* Task to complete
Which lines of the data contain the string "todo"? Show each of them.

(Extracted data begins)

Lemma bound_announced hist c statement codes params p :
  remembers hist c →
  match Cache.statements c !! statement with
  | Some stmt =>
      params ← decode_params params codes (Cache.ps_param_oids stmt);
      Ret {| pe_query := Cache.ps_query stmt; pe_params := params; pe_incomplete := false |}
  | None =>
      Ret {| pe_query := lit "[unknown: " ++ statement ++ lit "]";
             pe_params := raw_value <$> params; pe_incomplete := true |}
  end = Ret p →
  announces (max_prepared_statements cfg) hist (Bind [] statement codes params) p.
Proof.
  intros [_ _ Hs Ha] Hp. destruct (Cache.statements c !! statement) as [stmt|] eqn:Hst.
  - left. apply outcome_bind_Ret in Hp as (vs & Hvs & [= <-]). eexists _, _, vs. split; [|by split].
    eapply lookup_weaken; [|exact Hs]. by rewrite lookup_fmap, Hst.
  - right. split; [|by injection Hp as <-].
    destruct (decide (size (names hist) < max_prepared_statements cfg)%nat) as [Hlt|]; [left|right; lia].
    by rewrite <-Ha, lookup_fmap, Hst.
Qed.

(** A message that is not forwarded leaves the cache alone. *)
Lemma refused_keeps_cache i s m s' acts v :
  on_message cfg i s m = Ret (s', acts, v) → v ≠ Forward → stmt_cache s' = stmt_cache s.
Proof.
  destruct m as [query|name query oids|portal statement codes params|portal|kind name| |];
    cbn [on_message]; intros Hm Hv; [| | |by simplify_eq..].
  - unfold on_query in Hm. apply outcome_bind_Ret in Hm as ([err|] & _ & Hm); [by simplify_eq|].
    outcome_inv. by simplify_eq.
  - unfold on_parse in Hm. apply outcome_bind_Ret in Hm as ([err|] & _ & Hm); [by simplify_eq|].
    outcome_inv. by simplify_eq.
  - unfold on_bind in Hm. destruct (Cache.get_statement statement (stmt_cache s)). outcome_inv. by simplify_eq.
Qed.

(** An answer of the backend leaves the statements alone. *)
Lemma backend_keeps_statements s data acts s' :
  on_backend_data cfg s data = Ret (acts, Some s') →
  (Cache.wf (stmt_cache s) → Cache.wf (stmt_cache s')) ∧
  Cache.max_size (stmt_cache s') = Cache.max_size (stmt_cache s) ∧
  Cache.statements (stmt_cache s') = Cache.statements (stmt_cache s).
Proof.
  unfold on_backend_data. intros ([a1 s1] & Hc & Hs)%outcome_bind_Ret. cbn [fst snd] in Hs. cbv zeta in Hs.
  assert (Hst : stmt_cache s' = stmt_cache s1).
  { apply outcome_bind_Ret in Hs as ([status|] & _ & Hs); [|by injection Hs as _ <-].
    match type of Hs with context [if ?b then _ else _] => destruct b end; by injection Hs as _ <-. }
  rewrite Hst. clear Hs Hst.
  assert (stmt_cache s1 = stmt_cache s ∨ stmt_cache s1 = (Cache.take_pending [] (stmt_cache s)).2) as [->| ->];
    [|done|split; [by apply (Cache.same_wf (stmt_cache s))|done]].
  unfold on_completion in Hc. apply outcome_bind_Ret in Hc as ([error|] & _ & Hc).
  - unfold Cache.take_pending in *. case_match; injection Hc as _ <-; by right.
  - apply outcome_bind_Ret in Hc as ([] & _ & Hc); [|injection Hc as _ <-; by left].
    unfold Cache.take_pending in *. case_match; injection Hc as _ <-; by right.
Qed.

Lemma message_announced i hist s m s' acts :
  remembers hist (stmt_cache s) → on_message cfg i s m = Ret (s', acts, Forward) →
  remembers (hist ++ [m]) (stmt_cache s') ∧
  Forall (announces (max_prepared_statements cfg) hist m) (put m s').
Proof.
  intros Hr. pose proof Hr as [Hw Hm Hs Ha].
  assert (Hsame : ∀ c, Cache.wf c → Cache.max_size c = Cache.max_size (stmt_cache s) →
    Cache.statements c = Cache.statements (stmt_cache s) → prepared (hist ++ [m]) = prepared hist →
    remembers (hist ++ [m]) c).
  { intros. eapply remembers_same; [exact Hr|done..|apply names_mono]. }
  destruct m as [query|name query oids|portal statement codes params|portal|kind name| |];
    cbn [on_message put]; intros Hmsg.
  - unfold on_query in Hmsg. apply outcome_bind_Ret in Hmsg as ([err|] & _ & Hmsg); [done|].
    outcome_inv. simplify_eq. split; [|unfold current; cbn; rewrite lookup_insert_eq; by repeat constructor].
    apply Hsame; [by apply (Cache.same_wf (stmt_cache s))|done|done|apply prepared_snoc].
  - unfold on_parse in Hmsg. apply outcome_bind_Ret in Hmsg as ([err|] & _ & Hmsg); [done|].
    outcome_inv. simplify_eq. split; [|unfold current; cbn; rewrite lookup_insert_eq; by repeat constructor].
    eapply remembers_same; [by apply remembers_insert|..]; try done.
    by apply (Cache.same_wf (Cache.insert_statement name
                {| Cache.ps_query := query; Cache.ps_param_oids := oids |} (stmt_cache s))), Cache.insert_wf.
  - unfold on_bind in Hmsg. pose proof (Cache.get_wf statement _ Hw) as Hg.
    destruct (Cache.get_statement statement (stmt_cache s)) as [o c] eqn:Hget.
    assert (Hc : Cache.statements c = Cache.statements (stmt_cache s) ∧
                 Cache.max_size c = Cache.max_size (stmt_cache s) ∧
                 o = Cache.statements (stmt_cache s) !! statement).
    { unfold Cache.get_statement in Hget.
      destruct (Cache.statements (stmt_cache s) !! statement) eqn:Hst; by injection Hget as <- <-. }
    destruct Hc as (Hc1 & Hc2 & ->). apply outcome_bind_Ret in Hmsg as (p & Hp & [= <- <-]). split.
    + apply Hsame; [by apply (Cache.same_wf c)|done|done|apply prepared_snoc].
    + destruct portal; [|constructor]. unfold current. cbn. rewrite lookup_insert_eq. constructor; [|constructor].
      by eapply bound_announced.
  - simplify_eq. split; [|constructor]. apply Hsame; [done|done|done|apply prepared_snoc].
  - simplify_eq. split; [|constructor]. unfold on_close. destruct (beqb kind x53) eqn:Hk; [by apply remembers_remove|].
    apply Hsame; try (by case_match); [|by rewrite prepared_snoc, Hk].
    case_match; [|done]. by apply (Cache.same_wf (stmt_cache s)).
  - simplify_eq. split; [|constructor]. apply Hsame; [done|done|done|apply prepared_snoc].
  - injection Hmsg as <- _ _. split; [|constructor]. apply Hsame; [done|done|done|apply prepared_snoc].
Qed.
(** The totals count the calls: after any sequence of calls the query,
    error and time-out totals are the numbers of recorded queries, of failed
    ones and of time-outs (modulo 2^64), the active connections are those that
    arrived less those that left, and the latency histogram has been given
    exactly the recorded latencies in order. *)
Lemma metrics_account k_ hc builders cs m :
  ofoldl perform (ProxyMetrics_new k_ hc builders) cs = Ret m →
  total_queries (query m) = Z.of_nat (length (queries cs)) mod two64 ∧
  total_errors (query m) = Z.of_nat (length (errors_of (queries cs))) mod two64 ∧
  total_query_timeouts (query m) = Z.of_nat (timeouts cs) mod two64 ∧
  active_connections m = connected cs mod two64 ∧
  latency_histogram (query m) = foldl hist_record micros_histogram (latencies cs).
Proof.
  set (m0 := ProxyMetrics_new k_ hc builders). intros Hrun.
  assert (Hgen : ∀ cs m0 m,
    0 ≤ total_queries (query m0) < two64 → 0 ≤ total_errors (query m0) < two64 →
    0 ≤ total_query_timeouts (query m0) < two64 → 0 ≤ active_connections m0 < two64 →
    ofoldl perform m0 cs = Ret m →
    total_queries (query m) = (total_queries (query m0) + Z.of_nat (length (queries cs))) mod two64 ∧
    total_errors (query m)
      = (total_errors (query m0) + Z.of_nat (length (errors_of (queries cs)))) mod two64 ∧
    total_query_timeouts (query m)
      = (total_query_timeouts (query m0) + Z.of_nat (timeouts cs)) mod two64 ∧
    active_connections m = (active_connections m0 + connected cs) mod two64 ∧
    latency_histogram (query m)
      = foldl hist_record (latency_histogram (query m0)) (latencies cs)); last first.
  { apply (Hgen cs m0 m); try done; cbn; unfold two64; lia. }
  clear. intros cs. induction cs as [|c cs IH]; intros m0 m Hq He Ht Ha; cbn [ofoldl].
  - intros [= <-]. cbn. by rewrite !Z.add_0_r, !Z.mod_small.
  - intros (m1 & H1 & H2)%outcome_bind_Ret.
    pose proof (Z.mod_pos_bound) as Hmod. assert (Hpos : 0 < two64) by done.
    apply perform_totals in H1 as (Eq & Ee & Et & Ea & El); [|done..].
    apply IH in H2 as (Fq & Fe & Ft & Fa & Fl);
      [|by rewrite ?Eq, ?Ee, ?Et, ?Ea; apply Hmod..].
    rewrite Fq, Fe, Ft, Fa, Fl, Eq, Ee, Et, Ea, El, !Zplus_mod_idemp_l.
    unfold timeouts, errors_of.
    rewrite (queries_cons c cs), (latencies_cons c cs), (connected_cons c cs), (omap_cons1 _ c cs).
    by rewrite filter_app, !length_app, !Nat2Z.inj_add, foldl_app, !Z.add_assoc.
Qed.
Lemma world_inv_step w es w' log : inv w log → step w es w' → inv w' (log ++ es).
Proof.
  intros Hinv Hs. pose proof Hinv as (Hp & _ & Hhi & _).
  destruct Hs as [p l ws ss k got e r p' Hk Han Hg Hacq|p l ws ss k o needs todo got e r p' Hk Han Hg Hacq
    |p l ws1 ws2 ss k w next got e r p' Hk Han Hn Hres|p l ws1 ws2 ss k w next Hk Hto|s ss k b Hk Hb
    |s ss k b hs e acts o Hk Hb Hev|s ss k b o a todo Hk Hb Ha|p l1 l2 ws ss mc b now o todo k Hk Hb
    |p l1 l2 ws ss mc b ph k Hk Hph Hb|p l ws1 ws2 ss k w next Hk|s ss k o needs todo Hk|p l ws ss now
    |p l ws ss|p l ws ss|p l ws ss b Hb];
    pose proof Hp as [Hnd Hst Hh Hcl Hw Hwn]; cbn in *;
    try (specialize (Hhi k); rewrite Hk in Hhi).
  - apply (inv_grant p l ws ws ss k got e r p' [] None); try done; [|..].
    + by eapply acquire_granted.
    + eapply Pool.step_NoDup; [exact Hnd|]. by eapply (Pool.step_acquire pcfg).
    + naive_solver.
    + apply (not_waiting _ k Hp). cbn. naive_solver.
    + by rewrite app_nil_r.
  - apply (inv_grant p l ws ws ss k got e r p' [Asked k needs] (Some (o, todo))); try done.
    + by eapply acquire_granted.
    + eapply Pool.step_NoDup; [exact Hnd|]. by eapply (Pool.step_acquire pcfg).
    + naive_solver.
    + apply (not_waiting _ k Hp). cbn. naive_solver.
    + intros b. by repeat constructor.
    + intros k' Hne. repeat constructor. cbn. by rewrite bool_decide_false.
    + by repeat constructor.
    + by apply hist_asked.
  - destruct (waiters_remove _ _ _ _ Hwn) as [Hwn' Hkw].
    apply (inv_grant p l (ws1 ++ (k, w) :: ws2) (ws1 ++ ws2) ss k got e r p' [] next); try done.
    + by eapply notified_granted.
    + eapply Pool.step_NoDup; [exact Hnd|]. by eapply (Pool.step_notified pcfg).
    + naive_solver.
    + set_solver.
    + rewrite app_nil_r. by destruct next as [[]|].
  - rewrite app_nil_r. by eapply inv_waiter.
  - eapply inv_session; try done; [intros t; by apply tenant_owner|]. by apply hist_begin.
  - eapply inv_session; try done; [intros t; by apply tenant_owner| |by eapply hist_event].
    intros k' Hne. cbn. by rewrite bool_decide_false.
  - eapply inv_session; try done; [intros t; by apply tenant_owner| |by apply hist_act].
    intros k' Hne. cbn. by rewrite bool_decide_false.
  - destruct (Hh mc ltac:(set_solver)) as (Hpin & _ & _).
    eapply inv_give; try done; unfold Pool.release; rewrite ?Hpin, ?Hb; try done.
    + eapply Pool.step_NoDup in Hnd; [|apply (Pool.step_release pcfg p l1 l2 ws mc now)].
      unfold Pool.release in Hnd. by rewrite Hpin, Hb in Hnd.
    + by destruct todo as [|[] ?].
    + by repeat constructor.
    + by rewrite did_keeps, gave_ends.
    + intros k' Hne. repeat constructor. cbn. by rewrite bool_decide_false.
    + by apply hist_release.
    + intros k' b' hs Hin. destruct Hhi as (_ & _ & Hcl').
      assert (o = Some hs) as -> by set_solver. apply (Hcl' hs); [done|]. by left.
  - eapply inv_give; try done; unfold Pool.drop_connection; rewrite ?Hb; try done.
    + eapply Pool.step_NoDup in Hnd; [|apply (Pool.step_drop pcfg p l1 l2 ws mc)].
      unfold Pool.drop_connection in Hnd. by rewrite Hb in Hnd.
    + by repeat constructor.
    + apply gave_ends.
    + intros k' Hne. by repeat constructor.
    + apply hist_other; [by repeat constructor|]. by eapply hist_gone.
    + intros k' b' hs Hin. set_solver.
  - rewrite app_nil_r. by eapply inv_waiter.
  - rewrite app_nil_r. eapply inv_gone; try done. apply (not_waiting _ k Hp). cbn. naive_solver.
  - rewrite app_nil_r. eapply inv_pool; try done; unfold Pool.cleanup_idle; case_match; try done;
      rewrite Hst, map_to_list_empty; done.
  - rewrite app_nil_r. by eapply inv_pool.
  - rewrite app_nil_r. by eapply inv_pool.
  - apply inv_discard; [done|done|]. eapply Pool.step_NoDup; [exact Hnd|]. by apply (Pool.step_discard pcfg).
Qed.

(Extracted data ends)

* Response
  destruct Hs as [p l ws ss k got e r p' Hk Han Hg Hacq|p l ws ss k o needs todo got e r p' Hk Han Hg Hacq
    |s ss k b hs e acts o Hk Hb Hev|s ss k b o a todo Hk Hb Ha|p l1 l2 ws ss mc b now o todo k Hk Hb
    |p l1 l2 ws ss mc b ph k Hk Hph Hb|p l ws1 ws2 ss k w next Hk|s ss k o needs todo Hk|p l ws ss now
  - apply (inv_grant p l ws ws ss k got e r p' [Asked k needs] (Some (o, todo))); try done.
    + by destruct todo as [|[] ?].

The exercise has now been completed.